また、これは医学的な根拠はないのですが、私がこれまで見てきた患者さんでフェムケアを積極的に行っている方は、どんどんきれいになっていくんですよ。デリケートゾーンと外見に相関関係があるのではないかと思えるぐらい、キラキラしていくんです。もともと美容意識が高い方たちといえばそうなのですが、デリケートゾーンまできちんとケアしていることが、女性としての自信に繋がっていくのではないかなと思っています。

――乾燥による不快感が取り除かれれば心地良いですし、気持ちが上向きになりそうです!

歳を取ったからといってデリケートゾーンに見てみぬふりをするのではなく、日々ケアをすることで自信が湧けば、自分の体をもっと好きになれそうですよね?パートナーがいる・いないに関わらず、自分がいかに満足するか、心地良いと思えるかどうかを追求することが、結果として女性としてのハリをもたらすのだと思います。

――フェムケアを始めるのに適した年齢はあるのでしょうか。

スキンケアと同じと考えれば、早ければ早いほどポジティブな結果に繋がります。
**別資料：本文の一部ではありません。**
Lemma values_app l1 l2 name : values (l1 ++ l2) name = values l1 name ++ values l2 name.
Proof. apply omap_app. Qed.

Lemma values_hit x l name : name_matches x.2 name = true →
  values (x :: l) name = dropZ (zlen name + 1) x.2 :: values l name.
Proof. intros E. unfold values. simpl. unfold value_for at 1. by rewrite E. Qed.

Lemma values_miss x l name : name_matches x.2 name = false → values (x :: l) name = values l name.
Proof. intros E. unfold values. simpl. unfold value_for at 1. by rewrite E. Qed.

Lemma values_entry o name value l : values ((o, name ++ 61 :: value) :: l) name = value :: values l name.
Proof.
  rewrite values_hit by apply name_matches_entry. f_equal. cbn [snd].
  rewrite <- dropZ_dropZ by (pose proof (zlen_nonneg name); lia). by rewrite dropZ_app_zlen.
Qed.

(** An entry is none of another name's. *)
Lemma values_other x l name n : Forall (λ c, c ≠ 61) name → Forall (λ c, c ≠ 61) n →
  name_matches x.2 name = true → n ≠ name → values (x :: l) n = values l n.
Proof.
  intros Hname Hn Hx Hne. apply values_miss. apply not_true_iff_false. intros E.
  apply Hne. by eapply name_matches_unique.
Qed.

Lemma values_strings l l' name : map snd l = map snd l' → values l name = values l' name.
Proof.
  revert l'. induction l as [|x l IH]; intros [|y l'] E; try done. injection E as E1 E2.
  destruct (name_matches y.2 name) eqn:Em.
  - rewrite !values_hit, E1 by congruence. f_equal. by apply IH.
  - rewrite !values_miss by congruence. by apply IH.
Qed.

(** Where the entry for a name is, if there is one. *)
Lemma env_find_cases e name :
  (env_find e name = -1 ∧ values (entries e) name = []) ∨
  (∃ l1 x l2, entries e = l1 ++ x :: l2 ∧ env_find e name = zlen l1 ∧ name_matches x.2 name = true ∧
     values l1 name = []).
Proof.
  assert (∀ l, Forall (λ x, ¬ name_matches x.2 name = true) l → values l name = []) as Hnone.
  { induction 1 as [|x l Hx _ IH]; [done|]. rewrite values_miss by (by apply not_true_iff_false). done. }
  unfold env_find. destruct (list_find _ (entries e)) as [[i x]|] eqn:E; [right|left].
  - apply list_find_Some in E as (Hi & Hm & Hbefore).
    exists (take i (entries e)), x, (drop (S i) (entries e)).
    pose proof (lookup_lt_Some _ _ _ Hi).
    split_and!; [by rewrite take_drop_middle|unfold zlen; by rewrite length_take_le by lia|done|].
    apply Hnone, Forall_lookup. intros j y [Hj Hlt]%lookup_take_Some. by apply (Hbefore j y).
  - split; [done|]. apply list_find_None in E. by apply Hnone.
Qed.

(** No name has two entries. *)
Definition uniq (l : list (origin * bytes)) : Prop :=
  ∀ name, Forall (λ c, c ≠ 61) name → (length (values l name) ≤ 1)%nat.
ただ、50代、60代だから遅いということはなく、手をかけたなりの効果は十分に期待できます。子育てが落ち着き、自分に時間が使えるようになった年代こそ、フェムケアを始めるのにちょうどいいタイミングとも言えるかもしれません。

――先生は今後の日本のフェムケア市場にどのようなことを期待していますか?

日本は性的な話題をオープンにすることすら憚られるレベルですから、多くの女性に情報が届き、実際にフェムケアを日常的に行う方が増えるようになるには、もっと時間がかかるだろうと思っています。女性にも性欲があり、いくつになってもパートナーを望んでいいはずなのに、そういったことを口にしてはいけないような空気ですよね。
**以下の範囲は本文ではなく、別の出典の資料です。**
(** The result and [*old]. *)
Definition sigprocmask (how : Z) (set : option Z) : M G (Z * Z) :=
  s <- get ;;
  let old := sg_mask s in
  match set with
  | None => ret (0, old)
  | Some set =>
      if how =? SIG_BLOCK then put (set_mask (Z.lor old set) s) ;; ret (0, old)
      else if how =? SIG_UNBLOCK then put (set_mask (Z.land old (u64 (Z.lnot set))) s) ;; ret (0, old)
      else if how =? SIG_SETMASK then put (set_mask set s) ;; ret (0, old)
      else os (set_errno EINVAL) ;; ret (-1, old)
  end.
Definition pthread_sigmask (how : Z) (set : option Z) : M G (Z * Z) :=
  let* (r, old) := sigprocmask how set in
  if negb (r =? 0) then s <- get ;; ret (errno (sg_os s), old) else ret (0, old).
(** [*old] *)
Definition sigaltstack (ss : option stack_t) : M G (Z * stack_t) := ret (0, Stack 0 SS_DISABLE 0).

(** The note handler. *)
Definition __rc_note (msg : bytes) : M G unit :=
  let sig := __rc_note_sig msg in
  a <- sa_load sig ;;
  (if negb (Z.land (sa_flags a) SA_SIGINFO =? 0) then
     call_action (sa_fn a) sig (Siginfo sig 0 0 0 0 0 0 0)
   else if sa_fn a =? SIG_DFL then r <- os (sys (sys_noted NDFLT)) ;; ret tt
   else if negb (sa_fn a =? SIG_IGN) then call_handler (sa_fn a) sig
   else ret tt) ;;
  a <- sa_load sig ;;
  (if negb (Z.land (sa_flags a) SA_RESETHAND =? 0) then
     sa_store sig (Sigaction SIG_DFL (sa_mask a) (Z.land (sa_flags a) (Z.lnot SA_SIGINFO)) (sa_restorer a))
   else ret tt) ;;
  r <- os (sys (sys_noted NCONT)) ;; ret tt.
End signal.

(** * Signal sets

    What the calls on sets and masks promise, on finite sets of signals: the
    program's set variable, the mask, and errno. *)

(** The signals of a word. *)
Definition members (w : Z) : gset Z := list_to_set (filter (λ n, Z.testbit w n = true) (seqZ 1 31)).

Lemma elem_members w n : n ∈ members w ↔ 1 ≤ n < 32 ∧ Z.testbit w n = true.
Proof. unfold members. rewrite elem_of_list_to_set, list_elem_of_filter, elem_of_seqZ. intuition lia. Qed.

Lemma testbit_u64 x n : 0 ≤ n < 64 → Z.testbit (u64 x) n = Z.testbit x n.
Proof. intros. unfold u64. change 18446744073709551616 with (2 ^ 64). apply Z.mod_pow2_bits_low. lia. Qed.

(** The bit of one signal. *)
Lemma testbit_one sig n : 0 ≤ sig → 0 ≤ n < 64 → Z.testbit (u64 (Z.shiftl 1 sig)) n = bool_decide (n = sig).
Proof.
  intros. rewrite testbit_u64, Z.shiftl_spec by lia. case_bool_decide as E.
  - subst. by rewrite Z.sub_diag.
  - destruct (decide (n < sig)); [by rewrite Z.testbit_neg_r by lia|].
    replace 1 with (2 ^ 0) by done. by rewrite Z.pow2_bits_false by lia.
Qed.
SRHR(Sexual and Reproductive Health and Rights)の観点でも日本はまだ課題が多い状況で、女性が男性に消費されるような風潮は終わってほしいし、女性たち自身にも自分の体にもっと主体的であってほしいです。パートナーを持つか、子どもを産むのか産まないのかは女性自身が決めること。自分の体を使って命がけで妊娠・出産を行うわけですから。こういったことは日本産婦人科学会のセッションでもたびたび話題に上ります。

そこで私が期待するのは、「フェムケア」や「フェムテック」という間口の広さを感じさせるワードです。手に取りやすい商品が増えれば、女性たちが体と向き合うきっかけになりますから、そういった市場が醸成されていくことを医師としても願っています。

――フェムケアの流行りに乗ってみるというカジュアルな一歩だとしても、まずは始めてみるのでも良さそうですね。ウィルミナとしても、女性に寄り添った商品やサービスを提供していきたいと思います。宮本先生、ありがとうございました!